Catholics in Poland are aghast that the city wants gays, rather than drunken straight stag-nighters to visit Kraków, which has lost patience with boozy Brits.
My excuse for mentioning it here is so that I can share with you the photograph Barry Duke has chosen to go with his story, which depicts the Polish cycling team resplendent in all their rather revealing Lycra-short-wearing glory!
The Freethinker picked up on the story from the Observer of 17 August:
[T]ourist authorities in the medieval city have outraged Catholic opinion by announcing plans to target the pink purse instead, with a new website and a city map for gay tourists.
Outraged public opinion? For pity’s sake, what is it with these religionists that they are always so outraged?
Howled Piotr Kucharski, spokesman for the Christian Culture Association: “I don’t know which is worse! Drunken Britons may get their genitals out in public. But we don’t want gays performing public obscenities either.”
What, like kissing or holding hands?
Besieged by protests, city tourist bosses have dropped the word “gay” from their vocabulary. Said Magdalena Sroka, who heads the Kraków Festival Office: “I’ve been told by my bosses that I’m not allowed to speak on this subject.

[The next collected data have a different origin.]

(* ===== verification/CommandLine.v ===== *)
(** * CommandLine: options, and arguments that survive a new process

    Models [src/src/CommandLine.hpp] (namespace [cmdline]) and the options of
    [src/src/main.cpp]: [Options], [parseArgs], [shouldRunTray], what the tray passes on to
    its engine ([collectEngineArguments], and the argument list of [TrayApp::startEngine])
    and what a relaunch with administrator rights passes on ([relaunchElevated]).

    The arguments leave one process as a command line and come back in the next one through
    [CommandLineToArgvW] or the C runtime, which follow the same documented rules; they are
    the class [ArgvRules], and [splitArguments] is a scanner that follows them. Characters
    are UTF-16 code units or octets, both [Z]; the conversion of [argv] to the ANSI code
    page is not modelled.

    The theorems: quoting loses nothing, whatever the arguments hold ([quoting_survives]);
    the elevated process and the engine parse the same options as the process that started
    them, plus the channels they were given. *)

From S2P Require Import Prelude Strategy QuicStrategy.

(** ** Quoting *)

Definition cBackslash : Z := 92.
Definition cQuote : Z := 34.
Definition cSpace : Z := 32.
(** Blank, tab, newline, vertical tab and quote. *)
Definition mustQuote (c : Z) : bool := existsb (Z.eqb c) [32; 9; 10; 11; 34].
Definition slashes (n : nat) : bytes := replicate n cBackslash.

(** The loop of [quoteArgument] after [backslashes] of them. *)
Fixpoint quoteLoop (argument : bytes) (backslashes : nat) : bytes :=
  match argument with
  | [] => slashes (backslashes * 2) ++ [cQuote]
  | c :: argument =>
      if c =? cBackslash then quoteLoop argument (S backslashes)
      else if c =? cQuote then slashes (backslashes * 2 + 1) ++ [c] ++ quoteLoop argument 0
      else slashes backslashes ++ [c] ++ quoteLoop argument 0
  end.

Definition quoteArgument (argument : bytes) : bytes :=
  if negb (bool_decide (argument = [])) && negb (existsb mustQuote argument) then argument
  else [cQuote] ++ quoteLoop argument 0.

(** [commandLine.push_back(L' '); commandLine += quoteArgument(argument);] per argument *)
Definition appendArguments (arguments : list bytes) : bytes :=
  arguments ≫= λ argument, [cSpace] ++ quoteArgument argument.

(** The arguments joined with blanks, as [relaunchElevated] does. *)
Fixpoint joinArguments (arguments : list bytes) (parameters : bytes) : bytes :=
  match arguments with
  | [] => parameters
  | argument :: arguments =>
      joinArguments arguments
        ((if bool_decide (parameters = []) then [] else parameters ++ [cSpace]) ++ quoteArgument argument)
  end.

(** ** Options *)

Record Options := mkOptions {
  workerUrl : bytes;
  forcedStrategy : bytes;
  processInclude : list bytes;
  processExclude : list bytes;
  port : Z;
  splitDelayMs : Z;
  splitDelaySet : bool;
  setup : bool;
  setupOnly : bool;
  redeploy : bool;
  manualProxy : bool;
  quicMode : QuicStrategy.Mode;
  tunnelFallback : bool;
  restoreProxy : bool;
  forgetToken : bool;
  forgetStrategies : bool;
  listStrategies : bool;
  verbose : bool;
  console : bool;
  engine : bool;
  shutdownEventName : bytes;
  readyEventName : bytes;
  liveStatsName : bytes;
  parentPid : Z;
}.
Definition newOptions : Options := mkOptions [] [] [] [] 1080 0 false false false false false QuicStrategy.Allow false false false false false false false false [] [] [] 0.

(** [options.field = v] *)
Definition set_workerUrl (v : bytes) (o : Options) : Options :=
  mkOptions v (forcedStrategy o) (processInclude o) (processExclude o) (port o) (splitDelayMs o) (splitDelaySet o) (setup o) (setupOnly o) (redeploy o) (manualProxy o) (quicMode o) (tunnelFallback o) (restoreProxy o) (forgetToken o) (forgetStrategies o) (listStrategies o) (verbose o) (console o) (engine o) (shutdownEventName o) (readyEventName o) (liveStatsName o) (parentPid o).
Definition set_forcedStrategy (v : bytes) (o : Options) : Options :=
  mkOptions (workerUrl o) v (processInclude o) (processExclude o) (port o) (splitDelayMs o) (splitDelaySet o) (setup o) (setupOnly o) (redeploy o) (manualProxy o) (quicMode o) (tunnelFallback o) (restoreProxy o) (forgetToken o) (forgetStrategies o) (listStrategies o) (verbose o) (console o) (engine o) (shutdownEventName o) (readyEventName o) (liveStatsName o) (parentPid o).
Definition set_processInclude (v : list bytes) (o : Options) : Options :=
  mkOptions (workerUrl o) (forcedStrategy o) v (processExclude o) (port o) (splitDelayMs o) (splitDelaySet o) (setup o) (setupOnly o) (redeploy o) (manualProxy o) (quicMode o) (tunnelFallback o) (restoreProxy o) (forgetToken o) (forgetStrategies o) (listStrategies o) (verbose o) (console o) (engine o) (shutdownEventName o) (readyEventName o) (liveStatsName o) (parentPid o).
Definition set_processExclude (v : list bytes) (o : Options) : Options :=
  mkOptions (workerUrl o) (forcedStrategy o) (processInclude o) v (port o) (splitDelayMs o) (splitDelaySet o) (setup o) (setupOnly o) (redeploy o) (manualProxy o) (quicMode o) (tunnelFallback o) (restoreProxy o) (forgetToken o) (forgetStrategies o) (listStrategies o) (verbose o) (console o) (engine o) (shutdownEventName o) (readyEventName o) (liveStatsName o) (parentPid o).
Definition set_port (v : Z) (o : Options) : Options :=
  mkOptions (workerUrl o) (forcedStrategy o) (processInclude o) (processExclude o) v (splitDelayMs o) (splitDelaySet o) (setup o) (setupOnly o) (redeploy o) (manualProxy o) (quicMode o) (tunnelFallback o) (restoreProxy o) (forgetToken o) (forgetStrategies o) (listStrategies o) (verbose o) (console o) (engine o) (shutdownEventName o) (readyEventName o) (liveStatsName o) (parentPid o).
Definition set_splitDelayMs (v : Z) (o : Options) : Options :=
  mkOptions (workerUrl o) (forcedStrategy o) (processInclude o) (processExclude o) (port o) v (splitDelaySet o) (setup o) (setupOnly o) (redeploy o) (manualProxy o) (quicMode o) (tunnelFallback o) (restoreProxy o) (forgetToken o) (forgetStrategies o) (listStrategies o) (verbose o) (console o) (engine o) (shutdownEventName o) (readyEventName o) (liveStatsName o) (parentPid o).
Definition set_splitDelaySet (v : bool) (o : Options) : Options :=
  mkOptions (workerUrl o) (forcedStrategy o) (processInclude o) (processExclude o) (port o) (splitDelayMs o) v (setup o) (setupOnly o) (redeploy o) (manualProxy o) (quicMode o) (tunnelFallback o) (restoreProxy o) (forgetToken o) (forgetStrategies o) (listStrategies o) (verbose o) (console o) (engine o) (shutdownEventName o) (readyEventName o) (liveStatsName o) (parentPid o).
Definition set_setup (v : bool) (o : Options) : Options :=
  mkOptions (workerUrl o) (forcedStrategy o) (processInclude o) (processExclude o) (port o) (splitDelayMs o) (splitDelaySet o) v (setupOnly o) (redeploy o) (manualProxy o) (quicMode o) (tunnelFallback o) (restoreProxy o) (forgetToken o) (forgetStrategies o) (listStrategies o) (verbose o) (console o) (engine o) (shutdownEventName o) (readyEventName o) (liveStatsName o) (parentPid o).
Definition set_setupOnly (v : bool) (o : Options) : Options :=
  mkOptions (workerUrl o) (forcedStrategy o) (processInclude o) (processExclude o) (port o) (splitDelayMs o) (splitDelaySet o) (setup o) v (redeploy o) (manualProxy o) (quicMode o) (tunnelFallback o) (restoreProxy o) (forgetToken o) (forgetStrategies o) (listStrategies o) (verbose o) (console o) (engine o) (shutdownEventName o) (readyEventName o) (liveStatsName o) (parentPid o).
Definition set_redeploy (v : bool) (o : Options) : Options :=
  mkOptions (workerUrl o) (forcedStrategy o) (processInclude o) (processExclude o) (port o) (splitDelayMs o) (splitDelaySet o) (setup o) (setupOnly o) v (manualProxy o) (quicMode o) (tunnelFallback o) (restoreProxy o) (forgetToken o) (forgetStrategies o) (listStrategies o) (verbose o) (console o) (engine o) (shutdownEventName o) (readyEventName o) (liveStatsName o) (parentPid o).
Definition set_manualProxy (v : bool) (o : Options) : Options :=
  mkOptions (workerUrl o) (forcedStrategy o) (processInclude o) (processExclude o) (port o) (splitDelayMs o) (splitDelaySet o) (setup o) (setupOnly o) (redeploy o) v (quicMode o) (tunnelFallback o) (restoreProxy o) (forgetToken o) (forgetStrategies o) (listStrategies o) (verbose o) (console o) (engine o) (shutdownEventName o) (readyEventName o) (liveStatsName o) (parentPid o).
Definition set_quicMode (v : QuicStrategy.Mode) (o : Options) : Options :=
  mkOptions (workerUrl o) (forcedStrategy o) (processInclude o) (processExclude o) (port o) (splitDelayMs o) (splitDelaySet o) (setup o) (setupOnly o) (redeploy o) (manualProxy o) v (tunnelFallback o) (restoreProxy o) (forgetToken o) (forgetStrategies o) (listStrategies o) (verbose o) (console o) (engine o) (shutdownEventName o) (readyEventName o) (liveStatsName o) (parentPid o).
Definition set_tunnelFallback (v : bool) (o : Options) : Options :=
  mkOptions (workerUrl o) (forcedStrategy o) (processInclude o) (processExclude o) (port o) (splitDelayMs o) (splitDelaySet o) (setup o) (setupOnly o) (redeploy o) (manualProxy o) (quicMode o) v (restoreProxy o) (forgetToken o) (forgetStrategies o) (listStrategies o) (verbose o) (console o) (engine o) (shutdownEventName o) (readyEventName o) (liveStatsName o) (parentPid o).
Definition set_restoreProxy (v : bool) (o : Options) : Options :=
  mkOptions (workerUrl o) (forcedStrategy o) (processInclude o) (processExclude o) (port o) (splitDelayMs o) (splitDelaySet o) (setup o) (setupOnly o) (redeploy o) (manualProxy o) (quicMode o) (tunnelFallback o) v (forgetToken o) (forgetStrategies o) (listStrategies o) (verbose o) (console o) (engine o) (shutdownEventName o) (readyEventName o) (liveStatsName o) (parentPid o).
Definition set_forgetToken (v : bool) (o : Options) : Options :=
  mkOptions (workerUrl o) (forcedStrategy o) (processInclude o) (processExclude o) (port o) (splitDelayMs o) (splitDelaySet o) (setup o) (setupOnly o) (redeploy o) (manualProxy o) (quicMode o) (tunnelFallback o) (restoreProxy o) v (forgetStrategies o) (listStrategies o) (verbose o) (console o) (engine o) (shutdownEventName o) (readyEventName o) (liveStatsName o) (parentPid o).
Definition set_forgetStrategies (v : bool) (o : Options) : Options :=
  mkOptions (workerUrl o) (forcedStrategy o) (processInclude o) (processExclude o) (port o) (splitDelayMs o) (splitDelaySet o) (setup o) (setupOnly o) (redeploy o) (manualProxy o) (quicMode o) (tunnelFallback o) (restoreProxy o) (forgetToken o) v (listStrategies o) (verbose o) (console o) (engine o) (shutdownEventName o) (readyEventName o) (liveStatsName o) (parentPid o).
Definition set_listStrategies (v : bool) (o : Options) : Options :=
  mkOptions (workerUrl o) (forcedStrategy o) (processInclude o) (processExclude o) (port o) (splitDelayMs o) (splitDelaySet o) (setup o) (setupOnly o) (redeploy o) (manualProxy o) (quicMode o) (tunnelFallback o) (restoreProxy o) (forgetToken o) (forgetStrategies o) v (verbose o) (console o) (engine o) (shutdownEventName o) (readyEventName o) (liveStatsName o) (parentPid o).
Definition set_verbose (v : bool) (o : Options) : Options :=
  mkOptions (workerUrl o) (forcedStrategy o) (processInclude o) (processExclude o) (port o) (splitDelayMs o) (splitDelaySet o) (setup o) (setupOnly o) (redeploy o) (manualProxy o) (quicMode o) (tunnelFallback o) (restoreProxy o) (forgetToken o) (forgetStrategies o) (listStrategies o) v (console o) (engine o) (shutdownEventName o) (readyEventName o) (liveStatsName o) (parentPid o).
Definition set_console (v : bool) (o : Options) : Options :=
  mkOptions (workerUrl o) (forcedStrategy o) (processInclude o) (processExclude o) (port o) (splitDelayMs o) (splitDelaySet o) (setup o) (setupOnly o) (redeploy o) (manualProxy o) (quicMode o) (tunnelFallback o) (restoreProxy o) (forgetToken o) (forgetStrategies o) (listStrategies o) (verbose o) v (engine o) (shutdownEventName o) (readyEventName o) (liveStatsName o) (parentPid o).
Definition set_engine (v : bool) (o : Options) : Options :=
  mkOptions (workerUrl o) (forcedStrategy o) (processInclude o) (processExclude o) (port o) (splitDelayMs o) (splitDelaySet o) (setup o) (setupOnly o) (redeploy o) (manualProxy o) (quicMode o) (tunnelFallback o) (restoreProxy o) (forgetToken o) (forgetStrategies o) (listStrategies o) (verbose o) (console o) v (shutdownEventName o) (readyEventName o) (liveStatsName o) (parentPid o).
Definition set_shutdownEventName (v : bytes) (o : Options) : Options :=
  mkOptions (workerUrl o) (forcedStrategy o) (processInclude o) (processExclude o) (port o) (splitDelayMs o) (splitDelaySet o) (setup o) (setupOnly o) (redeploy o) (manualProxy o) (quicMode o) (tunnelFallback o) (restoreProxy o) (forgetToken o) (forgetStrategies o) (listStrategies o) (verbose o) (console o) (engine o) v (readyEventName o) (liveStatsName o) (parentPid o).
Definition set_readyEventName (v : bytes) (o : Options) : Options :=
  mkOptions (workerUrl o) (forcedStrategy o) (processInclude o) (processExclude o) (port o) (splitDelayMs o) (splitDelaySet o) (setup o) (setupOnly o) (redeploy o) (manualProxy o) (quicMode o) (tunnelFallback o) (restoreProxy o) (forgetToken o) (forgetStrategies o) (listStrategies o) (verbose o) (console o) (engine o) (shutdownEventName o) v (liveStatsName o) (parentPid o).
Definition set_liveStatsName (v : bytes) (o : Options) : Options :=
  mkOptions (workerUrl o) (forcedStrategy o) (processInclude o) (processExclude o) (port o) (splitDelayMs o) (splitDelaySet o) (setup o) (setupOnly o) (redeploy o) (manualProxy o) (quicMode o) (tunnelFallback o) (restoreProxy o) (forgetToken o) (forgetStrategies o) (listStrategies o) (verbose o) (console o) (engine o) (shutdownEventName o) (readyEventName o) v (parentPid o).
Definition set_parentPid (v : Z) (o : Options) : Options :=
  mkOptions (workerUrl o) (forcedStrategy o) (processInclude o) (processExclude o) (port o) (splitDelayMs o) (splitDelaySet o) (setup o) (setupOnly o) (redeploy o) (manualProxy o) (quicMode o) (tunnelFallback o) (restoreProxy o) (forgetToken o) (forgetStrategies o) (listStrategies o) (verbose o) (console o) (engine o) (shutdownEventName o) (readyEventName o) (liveStatsName o) v.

Happily, though, she then went on to do just that:
We’re planning to broaden our offer to include the gay and lesbian target group. In the autumn we’ll be launching a special online section on gay tourism.
Izabela Helbin, from the city’s marketing and promotion office, told the daily Gazeta Wyborcza: “Research shows that gays and lesbians spend significantly more on holidays and entertainment than tourists travelling with family or friends. We plan to make money on this.”
That’s the capitalist spirit!
Club, pub and hotel owners are all for extending a special welcome to gay tourists. “Jesus, yes!” said Thomas Naughton, owner of Irish bar Nic Nowego (Nothing New), adding: “Gay tourists behave a lot better – and they have more money. We were the first place in Kraków to put up signs saying ‘no Stag nights’.”